Wow, this is the first time I've come across anybody else who wouldn't think I'm crazy for drawing this kind of stuff, let alone actually does it themselves. I used to do it a lot, but I haven't drawn much of value lately... I can think of one in particular that I'm particularly proud of, involving a freeway that splits in half, with one carriageway bypassing a town to the north and the other running straight through it along a combination of viaducts, tunnels and modified streets, but I haven't a clue where it is. If I find it, I'll scan it and post it.

Can I ask, though: does anybody else like to draw very basic maps involving a single road that isn't designed to carry a lot of traffic running through a small village, and gradually erasing parts of it and "building" bigger and better transport facilities over time? I used to do that a lot; I found it to be a great way of coming up with unique and original designs for interchanges, rather than trying to draw it all at once.


----------



## KB335ci2 (Aug 19, 2008)

Robosteve said:


> Wow, this is the first time I've come across anybody else who wouldn't think I'm crazy for drawing this kind of stuff, let alone actually does it themselves.


Haha ...I used to draw all kinds of infrastructure throughout my school going years. I'm sure a lot of the kids used to think I was crazy after seeing notebook after notebook filled with cars, aeroplanes, airports, expressways and what have you, and not a word of school work!


----------



## berohero (Jul 10, 2008)

from me

[img=http://img47.imageshack.us/img47/9200/img0002nh9.th.jpg][img=http://img47.imageshack.us/images/thpix.gif]


----------



## enschede-er (Oct 28, 2008)

here a draw of my not really good but here a normal interchange: give my tips


----------



## enschede-er (Oct 28, 2008)




----------



## enschede-er (Oct 28, 2008)




----------



## Timon91 (Feb 9, 2008)

Can the last two be enlarged or sth? Normally you can click on them to get the original size.


----------



## enschede-er (Oct 28, 2008)




----------



## deranged (Jan 22, 2009)

Really stunning work throughout this thread. Fantastic!


----------



## norscand (Oct 4, 2008)

Thank you all for kind words. 
Indeed, it takes not so much time - 2-3 hours daily during one week in Illustrator. Presented road atlas is not completed, but you can see 14 of 22 maps on Norscand Road Atlas pages.


----------



## Patrick (Sep 11, 2002)

absolutely brilliant!

I have also three fictional countries in mind already (because so often drawn on paper), I will draw them with Adobe FreeHand next month


----------



## Majestic (Jan 22, 2007)

That's stunning piece of work, norscand! Are you a professional cartographer?


----------



## norscand (Oct 4, 2008)

Majestic said:


> That's stunning piece of work, norscand! Are you a professional cartographer?
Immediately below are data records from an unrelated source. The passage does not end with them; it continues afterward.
Lemma pretty_plain (z : Z) : plain (pretty z).
Proof.
  assert (∀ c, c ∈ list_ascii_of_string (pretty z) →
               c = "-"%char ∨ is_Some (digit c)) as Hc.
  { destruct z as [|p|p].
    - intros c [->|[]%elem_of_nil]%elem_of_cons. right. by eexists.
    - change (pretty (Z.pos p)) with (pretty_N_go (N.pos p) EmptyString).
      destruct (pretty_N_go_digits (N.pos p) ltac:(done) EmptyString)
        as (_ & Hall & _).
      intros c Hc. destruct (Hall c Hc) as [?|[]%elem_of_nil]. by right.
    - change (pretty (Z.neg p))
        with (String "-" (pretty_N_go (N.pos p) EmptyString)).
      destruct (pretty_N_go_digits (N.pos p) ltac:(done) EmptyString)
        as (_ & Hall & _).
      intros c [->|Hc]%elem_of_cons; [by left|].
      destruct (Hall c Hc) as [?|[]%elem_of_nil]. by right. }
  split; intros [H|[v Hv]]%Hc; try done;
    by destruct (digit_char _ v Hv) as (_ & _ & _ & ? & ?).
Qed.

Lemma getline_chars_field f del rest :
  del ∉ list_ascii_of_string f →
  getline_chars (f +:+ String del rest) del = (f, rest).
Proof.
  induction f as [|c f IH]; intros Hf.
  - rewrite string_app_nil_l. cbn [getline_chars]. by rewrite Ascii.eqb_refl.
  - rewrite string_app_cons. cbn [getline_chars].
    simpl in Hf. apply not_elem_of_cons in Hf as [Hc Hf].
    destruct (Ascii.eqb c del) eqn:Heq; [by apply Ascii.eqb_eq in Heq|].
    by rewrite IH.
Qed.

Lemma getline_field f del rest :
  del ∉ list_ascii_of_string f →
  getline (f +:+ String del rest) del = Some (f, rest).
Proof.
  intros Hf. unfold getline. rewrite <- (getline_chars_field f del rest Hf).
  by destruct f.
Qed.

Lemma getline_last f del :
  del ∉ list_ascii_of_string f → f ≠ EmptyString →
  getline f del = Some (f, EmptyString).
Proof.
  intros Hf Hne. unfold getline. destruct f as [|c f]; [done|]. f_equal.
  clear Hne. induction (String c f) as [|c' f' IH]; [done|].
  cbn [getline_chars]. simpl in Hf. apply not_elem_of_cons in Hf as [Hc Hf].
  destruct (Ascii.eqb c' del) eqn:Heq; [by apply Ascii.eqb_eq in Heq|].
  by rewrite IH.
Qed.

Lemma split_four (a b c d : string) (del : ascii) :
  del ∉ list_ascii_of_string a → del ∉ list_ascii_of_string b →
  del ∉ list_ascii_of_string c → del ∉ list_ascii_of_string d →
  d ≠ EmptyString →
  split (join del [a; b; c; d]) del = [a; b; c; d].
Proof.
  intros Ha Hb Hc Hd Hne. unfold split.
  rewrite (split_loop_fuel _ (4 + String.length (join del [a; b; c; d])))
    by lia.
  cbn [join Nat.add split_loop].
  rewrite getline_field by done. cbn [split_loop app].
  rewrite getline_field by done. cbn [split_loop app].
  rewrite getline_field by done. cbn [split_loop app].
  rewrite getline_last by done.
  by destruct (String.length _).
Qed.

Lemma pretty_nonempty (z : Z) : pretty z ≠ EmptyString.
Proof.
  intros H. pose proof (strtol_pretty z) as Hs. by rewrite H in Hs.
Qed.

Lemma read_record_written (v : Soldier) :
  csv_safe v →
  read_record (join "," [full_name v; job v; unit_ v; pretty (salary v)])
  = Ret v.
Proof.
  intros ([Hn _] & [Hj _] & [Hu _] & Hs). unfold read_record.
  rewrite split_four;
    [|done..|apply pretty_plain|apply pretty_nonempty].
  simpl. unfold stoi. rewrite strtol_pretty.
  rewrite bool_decide_true by done. by destruct v.
Qed.

Lemma csv_line_join (v : Soldier) (rest : string) :
  csv_line v +:+ rest
  = join "," [full_name v; job v; unit_ v; pretty (salary v)]
    +:+ String newline rest.
Proof.
  unfold csv_line, endl. cbn [join].
  by rewrite ?string_app_assoc, ?string_app_cons, ?string_app_nil_l,
    ?string_app_assoc, ?string_app_cons, ?string_app_assoc, ?string_app_cons.
Qed.

Lemma record_text_no_newline (v : Soldier) :
  csv_safe v →
  newline
  ∉ list_ascii_of_string
      (join "," [full_name v; job v; unit_ v; pretty (salary v)]).
Proof.
  intros ([_ Hn] & [_ Hj] & [_ Hu] & _).
  destruct (pretty_plain (salary v)) as [_ Hp]. cbn [join].
  rewrite !chars_app. cbn [list_ascii_of_string].
  rewrite !chars_app. cbn [list_ascii_of_string].
  rewrite !chars_app. cbn [list_ascii_of_string].
  repeat first [rewrite elem_of_app | rewrite elem_of_cons].
  intros H. destruct_or!; try done; by vm_compute in H.
Qed.

Lemma read_csv_loop_written data : ∀ n acc,
  Forall csv_safe data →
  (String.length (csv_lines data) ≤ n)%nat →
  read_csv_loop n (csv_lines data) acc = Ret (acc ++ data).
Proof.
  induction data as [|v data IH]; intros n acc Hsafe Hn.
  { destruct n; simpl; by rewrite (right_id_L [] (++)). }
  apply Forall_cons in Hsafe as [Hv Hsafe].
  cbn [csv_lines foldr] in *. fold (csv_lines data) in *.
  rewrite csv_line_join in *.
  rewrite string_length_app in Hn. cbn [String.length] in Hn.
  destruct n as [|n]; [lia|]. cbn [read_csv_loop].
  rewrite getline_field by by apply record_text_no_newline.
  rewrite read_record_written by done. simpl.
  rewrite IH by (done || lia). by rewrite <- (assoc_L (++)).
Qed.

(** *** What [split] returns for fields that were joined *)

Lemma drop_empty_last_cons f g fields :
  drop_empty_last (f :: g :: fields) = f :: drop_empty_last (g :: fields).
Proof. done. Qed.

Lemma join_cons del f g fields :
  join del (f :: g :: fields) = f +:+ String del (join del (g :: fields)).
Proof. done. Qed.

Lemma split_loop_join del fields : ∀ out n,
  Forall (λ f, del ∉ list_ascii_of_string f) fields →
  (String.length (join del fields) ≤ n)%nat →
  split_loop n (join del fields) del out = out ++ drop_empty_last fields.
Proof.
  induction fields as [|f fields IH]; intros out n Hf Hn.
  { destruct n; simpl; by rewrite (right_id_L [] (++)). }
  apply Forall_cons in Hf as [Hf Hfs].
  destruct fields as [|g fields].
  - cbn [join drop_empty_last] in *. case_decide as He.
    { subst f. destruct n; simpl; by rewrite (right_id_L [] (++)). }
    destruct n as [|n]; [destruct f; [done|simpl in Hn; lia]|].
    cbn [split_loop]. rewrite getline_last by done.
    by destruct n.
  - rewrite join_cons in *. rewrite drop_empty_last_cons.
    rewrite string_length_app in Hn. cbn [String.length] in Hn.
    destruct n as [|n]; [lia|].
    cbn [split_loop]. rewrite getline_field by done.
    rewrite IH by (done || lia). by rewrite <- (assoc_L (++)).
Qed.

Lemma split_join del fields :
  Forall (λ f, del ∉ list_ascii_of_string f) fields →
  split (join del fields) del = drop_empty_last fields.
Proof. intros Hf. unfold split. by rewrite split_loop_join. Qed.

(** ** Parsing a record *)

(** *** The number at the start of a text *)







(** *** A line that [split] cuts into fewer than four fields *)


(** *** The records read before a line that raises an exception *)





(** * Counterexamples and instances *)

(** C2: the heads [clerk] and [driver] compare equal, and [merge] puts
    the right one first; [merge_sort] turns the vector [clerk; driver]
    into [driver; clerk]. *)
Lemma merge_ties_counterexample :
  equiv_keys less_Soldier clerk driver ∧
  merge less_Soldier 0 1 1 2 (Vec [clerk; driver] 0)
  = Ret (tt, Vec [driver; clerk] 1) ∧
  merge_sort less_Soldier 2 0 2 (Vec [clerk; driver] 0)
  = Ret (tt, Vec [driver; clerk] 1) ∧
  ¬ stable less_Soldier [clerk; driver] [driver; clerk].
Proof.
  split_and!; [by vm_compute..|].
  intros H. specialize (H clerk). vm_compute in H. discriminate.
Qed.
No, it's just a hobby. And I like that it's not for my pleasure only, but other people can enjoy too.


----------



## ChrisZwolle (May 7, 2006)

norscand said:


> Another fantasy road map. Click to enlarge.
> Other maps can be found on http://www.norscand.net


Amazing. :cheers:

American mapping? looks like Rand McNally.


----------



## norscand (Oct 4, 2008)

Yes, I was inspired by road maps issued by departments of transportation of different states (Iowa, Illinois, Arkansas etc). It looks more realistic and recognisable.


----------



## deranged (Jan 22, 2009)

Norscand, your maps put many actual road atlases to shame. Not only have you included a incredible amount of detail, you've made it very clear and visually attractive as well.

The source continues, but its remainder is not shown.